The key difference between first and second-degree murder is intent. Consider the following scenarios:

Scenario A

Frank is walking down the street at 10 p.m. He lives in a rougher area of town, so he carries a firearm. Someone calls out to Frank, and he stops. A second later, Frank is tackled to the ground. In the scramble, he manages to grab hold of his gun and shoots his assailant, who dies a short while later.

Self-Defense: Frank would likely not be found liable as he acted in self-defense.

Scenario B

Frank is visiting a bar. He’s had some alcohol, and so has everyone else. A big man has been eying Frank all evening, and decides he doesn’t like the way he looks. The man starts insulting Frank, and an argument ensues. Eventually, Frank gets fed up and pushes the man. He falls backward, cracking his head on a stool on the way down, and dies instantly.

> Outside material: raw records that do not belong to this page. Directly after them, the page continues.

Lemma insert_members_iff rows d n d' :
  insert_members rows d = inr (n, d') <->
  each_row insert_member_row rows d = inr (n, d') /\
  forall x, x ∈ rows -> Forall (fun c => c.1 = true) (member_fk_checks d x.2).
Proof.
  unfold insert_members. destruct (each_row _ rows d) as [|[k d1]] eqn:E; [naive_solver|].
  pose proof (each_row_members _ _ _ _ E) as (_ & Hd & _).
  assert (Hc : forall r, member_fk_checks d1 r = member_fk_checks d r) by (by subst).
  split.
  - destruct (first_error _) eqn:Ef; [done|]. intros [= <- <-]. split; [done|].
    intros x Hx. apply first_error_none in Ef. rewrite Forall_concat_map in Ef.
    rewrite <- Hc. auto.
  - intros [[= <- <-] H]. rewrite first_error_some; [done|]. apply Forall_concat_map.
    intros x Hx. rewrite Hc. auto.
Qed.

#[export] Instance insert_members_batchable : Batchable insert_members.
Proof.
  pose proof (each_row_batchable insert_member_row insert_member_row_count) as [_ Hn Ha].
  split; [done| |].
  - intros l d n d' [H _]%insert_members_iff. eauto.
  - intros l1 l2 d n d'. rewrite insert_members_iff, Ha. setoid_rewrite insert_members_iff.
    split.
    + intros [(n1 & d1 & n2 & H1 & H2 & ->) Hf]. exists n1, d1, n2.
      pose proof (each_row_members _ _ _ _ H1) as (_ & Hd & _).
      split_and!; try done; intros x Hx; [|rewrite Hd]; apply Hf; set_solver.
    + intros (n1 & d1 & n2 & [H1 F1] & [H2 F2] & ->). split; [eauto 10|].
      pose proof (each_row_members _ _ _ _ H1) as (_ & Hd & _).
      intros x [Hx|Hx]%elem_of_app; [by apply F1|]. specialize (F2 x Hx).
      by rewrite Hd in F2.
Qed.

Section batches.
Context {V : Env} (Hok : no_faults) {R : Type} (s : list R -> Stmt nat) {Hs : Batchable s}.
Context (params mx : nat) (data : list R).
Context (Hmx : 1 <= mx) (Hp : params * mx <= max_parameters).

Lemma driver_ok {A} (m : D A) w : driver m w = m (tick w).
Proof. unfold driver. by rewrite (proj1 Hok). Qed.

(* one turn of the loop *)
Lemma bulk_loop_step fuel i t w :
  i < length data ->
  bulk_loop params s data mx (S fuel) i t w =
  match s (take mx (drop i data)) t with
  | inl e => (Err (Wrapf "error during batch insert " e),
              set_open (pred (w_open w)) (tick (tick w)))
  | inr (_, t') => bulk_loop params s data mx fuel (i + mx) t' (tick (tick w))
  end.
Proof.
  intros Hi. cbn [bulk_loop]. destruct (Nat.leb_spec (length data) i); [lia|].
  assert (Hb : take ((if length data <? i + mx then length data else i + mx) - i) (drop i data)
               = take mx (drop i data)).
  { destruct (Nat.ltb_spec (length data) (i + mx)); [|f_equal; lia].
    rewrite !take_ge; [done|rewrite length_drop; lia..]. }
  rewrite Hb. unfold bindM, tryM, tx_exec, RowsAffected. rewrite driver_ok.
  unfold named_batch. destruct (Nat.ltb_spec max_parameters (params * length (take mx (drop i data)))).
  { pose proof (firstn_le_length mx (drop i data)). nia. }
  destruct (s _ t) as [e|[n t']] eqn:E.
  - unfold rollback_or, bindM, tryM, Rollback. rewrite (proj1 Hok). reflexivity.
  - rewrite driver_ok. unfold retM. rewrite (batch_count _ _ _ _ E), Nat.eqb_refl. reflexivity.
Qed.

Lemma bulk_loop_spec fuel i t w :
  length data - i <= fuel ->
  match s (drop i data) t with
  | inr (_, t') => (bulk_loop params s data mx fuel i t w).1 = Ok t' /\
                   w_open (bulk_loop params s data mx fuel i t w).2 = w_open w
  | inl _ => (exists e, (bulk_loop params s data mx fuel i t w).1 = Err e) /\
             w_open (bulk_loop params s data mx fuel i t w).2 = pred (w_open w)
  end.
Proof.
  revert i t w. induction fuel as [|fuel IH]; intros i t w Hf.
  - rewrite drop_ge, batch_nil by lia. simpl. by destruct (Nat.leb_spec (length data) i); [|lia].
  - destruct (decide (i < length data)) as [Hi|Hi].
    2: { rewrite drop_ge, batch_nil by lia. simpl.
         by destruct (Nat.leb_spec (length data) i); [|lia]. }
    rewrite bulk_loop_step by done.
    assert (Ha := batch_app (take mx (drop i data)) (drop (i + mx) data) t).
    rewrite <- drop_drop, take_drop, drop_drop in Ha.
    specialize (IH (i + mx)).
    destruct (s (take mx (drop i data)) t) as [e|[n1 t1]] eqn:E1.
    + destruct (s (drop i data) t) as [|[n t']] eqn:E; simpl; [eauto|].
      by edestruct Ha as [(? & ? & ? & ? & _) _].
    + specialize (IH t1 (tick (tick w)) ltac:(lia)). simpl in IH.
      destruct (s (drop (i + mx) data) t1) as [e2|[n2 t2]] eqn:E2.
      * destruct (s (drop i data) t) as [|[n t']] eqn:E; [done|].
        edestruct Ha as [(? & ? & ? & ? & ? & _) _]; [done|]. congruence.
      * rewrite (proj2 (Ha (n1 + n2) t2)); eauto 10.
Qed.
End batches.

(* also when the driver may fail: a batched insertion that succeeds did what
   the single statement does *)
Lemma bulk_loop_inv {V : Env} {R} (s : list R -> Stmt nat) `{!Batchable s} params mx data fuel i
    t w t' w' :
  bulk_loop params s data mx fuel i t w = (Ok t', w') ->
  exists n, s (drop i data) t = inr (n, t').
Proof.
  revert i t w. induction fuel as [|fuel IH]; intros i t w.
  all: cbn [bulk_loop]; destruct (Nat.leb_spec (length data) i) as [Hi|Hi];
    [intros [= <- _]; exists 0; rewrite drop_ge by done; apply batch_nil|try done].
  assert (Hb : take ((if length data <? i + mx then length data else i + mx) - i) (drop i data)
               = take mx (drop i data)).
  { destruct (Nat.ltb_spec (length data) (i + mx)); [|f_equal; lia].
    rewrite !take_ge; [done|rewrite length_drop; lia..]. }
  rewrite Hb. unfold bindM at 1, tryM at 1, tx_exec.
  destruct (driver _ w) as [[[n t1]|err|p] w1] eqn:E1; try done.
  2: { unfold rollback_or, bindM, tryM. by destruct (Rollback w1) as [[] ?]. }
  apply driver_inv in E1. unfold bindM at 1, tryM at 1.
  destruct (RowsAffected _ _) as [[rows|err|p] w2]; try done.
  2: { unfold rollback_with, bindM, tryM. by destruct (Rollback w2) as [[] ?]. }
  destruct (negb _); [unfold bindM, tryM; by destruct (Rollback w2) as [[] ?]|].
  intros (n2 & H2)%IH.
  destruct (named_batch _ _ _ t) as [|[n1 t2]] eqn:E2; [done|]. injection E1 as <- <- _.
  unfold named_batch in E2. clear Hb. destruct (max_parameters <? _); [discriminate|].
  exists (n1 + n2). rewrite <- (take_drop mx (drop i data)). apply batch_app.
  rewrite drop_drop. eauto 10.
Qed.

Lemma bulkInsert_inv {V : Env} {R} (s : list R -> Stmt nat) `{!Batchable s} params numField data
    t w t' w' :
  bulkInsert t params s data numField w = (Ok t', w') -> exists n, s data t = inr (n, t').
Proof. intros H. by apply bulk_loop_inv in H. Qed.

Lemma bulkInsert_post {V : Env} {R} (I : Db -> Prop) (s : list R -> Stmt nat) `{!Batchable s}
    params numField data t (Q : Tx -> Prop) :
  (forall n t', s data t = inr (n, t') -> Q t') -> safe I Q (bulkInsert t params s data numField).
Proof.
  intros HQ w Hw. unfold holds. rewrite bulkInsert_keeps. split; [done|]. intros t' Ht'.
  destruct (bulkInsert _ _ _ _ _ w) as [o w'] eqn:E. simpl in Ht'. subst o.
  apply (bulkInsert_inv s) in E as [n Hn]. by eapply HQ.
Qed.

Lemma maxBulkInsert_bounds numField :
  (0 < Z.of_nat numField <= 32768)%Z ->
  1 <= maxBulkInsert numField /\ numField * maxBulkInsert numField <= max_parameters.
Proof.
  intros H. unfold maxBulkInsert, max_parameters.
  pose proof (Nat.Div0.mul_div_le (Z.to_nat 65536) numField) as Hq.
  assert (2 <= Z.to_nat 65536 / numField) by (apply Nat.div_le_lower_bound; lia).
  generalize dependent (Z.to_nat 65536 / numField). intros q Hq H2.
  split; [lia|]. rewrite Nat.mul_sub_distr_l. lia.
Qed.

Second-Degree Murder: It is likely that, if charged, Frank may be found guilty of second-degree murder or possibly manslaughter. This is because Frank did not think about the consequence of his actions, but did intend to harm the other person. As a result, the man died. This is a crime of passion.

Scenario C

Frank is walking down the same street as in Scenario A. This time, he’s looking for a fight. He carries a loaded gun, and he’s just waiting for someone to jump him. Eventually, someone puts their hand on his shoulder and he spins around, shooting the person. Frank leaves without calling the police.

First-Degree Murder: Frank intended to kill someone that night. Premeditation does not require the accused to have a specific target in mind, and Frank’s determination to “look for a fight” is grounds for premeditation and thus first-degree murder.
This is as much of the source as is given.